Many Floridians have gone through this scenario: After hours of a hurricane’s wrath, the sun finally starts to peek through the clouds, the rain stops and all that’s left of a once-terrible storm are puddles and scattered debris on your driveway.
But picture this. Suddenly, two explosions shatter the peace followed by a huge tidal wave of water that heads down the street straight toward homes.
That is exactly what 13-year-old survivor Gabby experienced when the levies broke in New Orleans more than three years ago. Her story is preserved in the book “All You Could See Was the Water: Hurricane Katrina through the Eyes of Children,” written by UNF senior literature major Thelma Young and published Aug. 29 on the storm’s three-year anniversary.
“I want to give a voice to people who wouldn’t otherwise have one, and I feel like children a lot of times aren’t listened to,” Young said. “I thought it would be interesting to get a feel of what Katrina was like through their eyes.”
As an oral history transcriber at UNF’s Thomas G. Carpenter Library, Young said she believes recording the life stories of others is the key to capturing our generation for future ages to remember and understand.

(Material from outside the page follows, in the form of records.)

(** Store the changes of an edit *)
Definition apply_member_edit (user : User.t) (reason : option string) (server : Server.t)
    (member : Member.t) (data : DataMemberEdit.t) : H Member.t :=
  let remove := DataMemberEdit.remove data in
  match Member.avatar member with
  | Some avatar =>
      if bool_decide (FieldsMember.Avatar ∈ remove)
      then on_files (FilesTable.mark_attachment_as_deleted (File.id avatar)) else mret tt
  | None => mret tt
  end ;;
  avatar ← match DataMemberEdit.avatar data with
           | Some avatar =>
               file ← on_files (UseFile.use_user_avatar avatar (User.id user) (User.id user));
               mret (Some file)
           | None => mret None
           end;
  let partial :=
    PartialMember.mk None None (DataMemberEdit.nickname data) (DataMemberEdit.pronouns data) avatar
      (DataMemberEdit.roles data) (DataMemberEdit.timeout data) (DataMemberEdit.can_publish data)
      (DataMemberEdit.can_receive data) in
  let before := Member.generate_diff member partial remove in
  member ← update_member member partial remove;
  audit (AuditLogEntryAction.MemberEdit (MemberCompositeKey.user (Member.id member)) before partial)
    (Server.id server) reason (User.id user) (Some (MemberCompositeKey.user (Member.id member))) ;;
  mret member.

(** Edit Member *)
Definition member_edit (user : User.t) (reason : option string) (server_id member_id : string)
    (data : DataMemberEdit.t) : H Member.t :=
  validate DataMemberEdit.valid data ;;
  server ← Reference.as_server server_id;
  target_user ← Reference.as_user member_id;
  member ← Reference.as_member member_id (Server.id server);
  found ← query_server user server;
  target_permissions ← target_server_permissions target_user server member;
  lift (check_member_edit user member found.1 target_permissions data) ;;
  new_voice_channel ← find_new_channel found.2 server target_user member
                        (DataMemberEdit.voice_channel data);
  our_ranking ← lift (our_rank found.2);
  theirs ← lift (their_rank found.2 member);
  if negb (bool_decide (MemberCompositeKey.user (Member.id member) = User.id user)) &&
     (theirs <=? our_ranking)%Z
  then throw ErrorType.NotElevated else
  server ← lift (check_roles our_ranking member server (DataMemberEdit.roles data));
  member ← apply_member_edit user reason server member data;
  match new_voice_channel with
  | Some channel => move_to_channel target_user server channel
  | None =>
      if is_some (DataMemberEdit.can_publish data) || is_some (DataMemberEdit.can_receive data) ||
         DataMemberEdit.removes data FieldsMember.CanPublish ||
         DataMemberEdit.removes data FieldsMember.CanReceive
      then sync_publishing user target_user server else mret tt
  end ;;
  (if DataMemberEdit.removes data FieldsMember.VoiceChannel
   then disconnect user target_user server else mret tt) ;;
  mret member.

(** Fetch Member *)
Definition member_fetch (user : User.t) (server_id member_id : string) (roles : option bool) :
    H (Member.t * option (gmap string Role.t)) :=
  server ← Reference.as_server server_id;
  we ← are_we_member user server;
  if negb we.1 then throw ErrorType.NotFound else
  member ← Reference.as_member member_id (Server.id server);
  mret (member, match roles with
                | Some true => Some (filter (λ kv, kv.1 ∈ Member.roles member) (Server.roles server))
                | _ => None
                end).

(** [a.cmp(b)] on strings as the order of [sort_by] *)
Definition str_lt (a b : string) : bool := negb (str_le b a).

(** [members.retain(|_| iter.next().unwrap().online)]: the iterator over the users runs along *)
Fixpoint retain_online (members : list Member.t) (users : list V0User.t) : Result (list Member.t) :=
  match members with
  | [] => Ok []
  | member :: members =>
      user ← unwrap (head users);
      kept ← retain_online members (tail users);
      Ok (if V0User.online user then member :: kept else kept)
  end.

(** Fetch Members *)
Definition member_fetch_all (user : User.t) (target : string) (exclude_offline : option bool) :
    H (list Member.t * list V0User.t) :=
  server ← Reference.as_server target;
  we ← are_we_member user server;
  if negb we.1 then throw ErrorType.NotFound else
  members ← on_members (MembersTable.fetch_all_members (Server.id server));
  users ← fetch_many_ids_as_mutuals user
            ((λ m, MemberCompositeKey.user (Member.id m)) <$> members);
  let members := sort_by (λ a b, str_lt (MemberCompositeKey.user (Member.id a))
                                   (MemberCompositeKey.user (Member.id b))) members in
  let users := sort_by (λ a b, str_lt (V0User.id a) (V0User.id b)) users in
  match exclude_offline with
  | Some true =>
      members ← lift (retain_online members users);
      mret (members, List.filter V0User.online users)
  | _ => mret (members, users)
  end.

(** ** Servers *)

(** Check if this user can acquire another server *)
Definition can_acquire_server (self : User.t) : H unit :=
  count ← on_members (MembersTable.fetch_server_count (User.id self));
  now ← clock;
  limits ← lift (user_limits now (User.id self));
  if (count <=? Z.of_nat (FeaturesLimits.servers limits))%Z then mret tt
  else throw (ErrorType.TooManyServers (Z.of_nat (FeaturesLimits.servers limits))).

(** Create Server *)
Definition route_create_server (user : User.t) (data : DataCreateServer.t) :
    H (Server.t * list Channel.t) :=
  if is_bot user then throw ErrorType.IsBot else
  let allowed := GlobalLimits.restrict_server_creation global_limits in
  if negb (bool_decide (allowed = [])) && negb (bool_decide (User.id user ∈ allowed))
  then throw ErrorType.CantCreateServers else
  validate valid_create_server data ;;
  can_acquire_server user ;;
  created ← create_server data user true;
  joined ← create_member created.1 user (Some created.2);
  mret (created.1, joined.2).

(** Delete / Leave Server *)
Definition route_delete_server (user : User.t) (target : string) (leave_silently : option bool) :
    H unit :=
  server ← Reference.as_server target;
  member ← on_members (MembersTable.fetch_member target (User.id user));
  if bool_decide (Server.owner server = User.id user) then
    for_each (Server.channels server) (λ channel_id,
      delete_voice_channel (UserVoiceChannel.mk channel_id (Some (Server.id server)))) ;;
    delete_server server
  else
    remove_from_voice server (User.id user) ;;
    remove_member member server RemovalIntention.Leave (default false leave_silently).

(** The request changes nothing *)
Definition edits_nothing (d : DataEditServer.t) : bool :=
  negb (is_some (DataEditServer.name d)) && negb (is_some (DataEditServer.description d)) &&
  negb (is_some (DataEditServer.announcement d)) && negb (is_some (DataEditServer.icon d)) &&
  negb (is_some (DataEditServer.banner d)) && negb (is_some (DataEditServer.system_messages d)) &&
  negb (is_some (DataEditServer.categories d)) && negb (is_some (DataEditServer.flags d)) &&
  negb (is_some (DataEditServer.analytics d)) && negb (is_some (DataEditServer.discoverable d)) &&
  negb (is_some (DataEditServer.owner d)) && bool_decide (DataEditServer.remove d = []).

(** The request changes what needs the permission to manage the server *)
Definition manages_server (d : DataEditServer.t) : bool :=
  is_some (DataEditServer.name d) || is_some (DataEditServer.description d) ||
  is_some (DataEditServer.announcement d) || is_some (DataEditServer.icon d) ||
  is_some (DataEditServer.banner d) || is_some (DataEditServer.system_messages d) ||
  is_some (DataEditServer.analytics d) || negb (bool_decide (DataEditServer.remove d = [])).

(** What an edit of a server needs; [ticket] says whether an MFA ticket was validated *)
Definition check_server_edit (user : User.t) (server : Server.t) (permissions : PermissionValue.t)
    (ticket : bool) (d : DataEditServer.t) : Result unit :=
  (if manages_server d
   then PermissionValue.throw_if_lacking_channel_permission permissions ChannelPermission.ManageServer
   else Ok tt) ;;
  (if is_some (DataEditServer.owner d) then
     if negb (bool_decide (User.id user = Server.owner server)) && negb (User.privileged user)
     then Err ErrorType.NotOwner else
     if negb ticket then Err ErrorType.InvalidCredentials else Ok tt
   else Ok tt) ;;
  (if (is_some (DataEditServer.flags d) || is_some (DataEditServer.discoverable d)) &&
      negb (User.privileged user)
   then Err ErrorType.NotPrivileged else Ok tt) ;;
  (if is_some (DataEditServer.categories d)
   then PermissionValue.throw_if_lacking_channel_permission permissions ChannelPermission.ManageChannel
   else Ok tt).

(** The channels of a category, none of which may have been listed before *)
Fixpoint list_channels (channel_ids : gset string) (channels : list string) : Result (gset string) :=
  match channels with
  | [] => Ok channel_ids
  | channel :: channels =>
      if bool_decide (channel ∈ channel_ids) then Err ErrorType.InvalidOperation
      else list_channels ({[channel]} ∪ channel_ids) channels
  end.

(** The categories with the channels that are of the server *)
Fixpoint tidy_categories (server : Server.t) (channel_ids : gset string)
    (categories : list Category.t) : Result (list Category.t) :=
  match categories with
  | [] => Ok []
  | category :: categories =>
      channel_ids ← list_channels channel_ids (Category.channels category);
      let category := Category.mk (Category.id category) (Category.title category)
        (List.filter (λ item, bool_decide (item ∈ Server.channels server))
           (Category.channels category)) in
      categories ← tidy_categories server channel_ids categories;
      Ok (category :: categories)
  end.

(** [if let Some(a) = o { Some(f(a)?) }] *)
Definition traverse {A B} (f : A → H B) (o : option A) : H (option B) :=
  match o with Some a => b ← f a; mret (Some b) | None => mret None end.

(** Remove the file of a field that is removed *)
Definition discard (field : FieldsServer.t) (file : option File.t) (remove : list FieldsServer.t) :
    H unit :=
  if bool_decide (field ∈ remove) then
    match file with
    | Some file => on_files (FilesTable.mark_attachment_as_deleted (File.id file))
    | None => mret tt
    end
  else mret tt.

(** Check that the new owner is a member and no bot *)
Definition check_new_owner (server : Server.t) (owner : string) : H string :=
  Reference.as_member owner (Server.id server) ;;
  owner_user ← Reference.as_user owner;
  if is_bot owner_user then throw ErrorType.InvalidOperation else mret owner.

The Dean’s Leadership Council funded her belief in 2005 with a Transformational Learning Grant valued at close to $1,000. Young spent two years from 2006 to 2008 doing research for the book.
Her book tells the stories of 11 children who lived through Hurricane Katrina to tell of its destruction. Her interest in these stories ties into her own family who lives in her hometown of Biloxi, Miss., and in New Orleans.
“I can remember the Sunday before Katrina calling my brothers and my mom [in Biloxi] and pleading with them to evacuate,” Young said. “Monday morning rolled around and I got a phone call that 10 of my family members were already in the attic and that the water was already inside the attic.”
After two days of no communication, she assumed no one had survived, but all 10 people were able to escape after 10 hours of entrapment, she said.
“That was just a personal goal of mine to make some sort of statement of remembrance because I think a lot of people have forgotten that people are still struggling to put their lives back together,” Young said. “I still have a cousin in New Orleans who’s actually living in a FEMA trailer in her front yard to this day waiting for her house to be repaired.”
Rather than stay, some of the children in the book moved away from their hometowns to start new lives after the storm demolished everything.
As children, many had little choice in the matter, Young said.
“All the children wanted to [evacuate], but they were powerless because they were so young,” Young said.
When people ask Young what message they will take from the book, she tells them, “you should never try to face a hurricane without plan A and B,” she said.
Transcribing the stories of the families who didn’t have such plans in the wake of Katrina was “overwhelmingly sad,” but she tried to end each chapter on an upbeat note, Young said.
“They all feel like even though they went through hell, they’re fortunate to have survived it, and they plan on making the best of the life that they have left,” she said.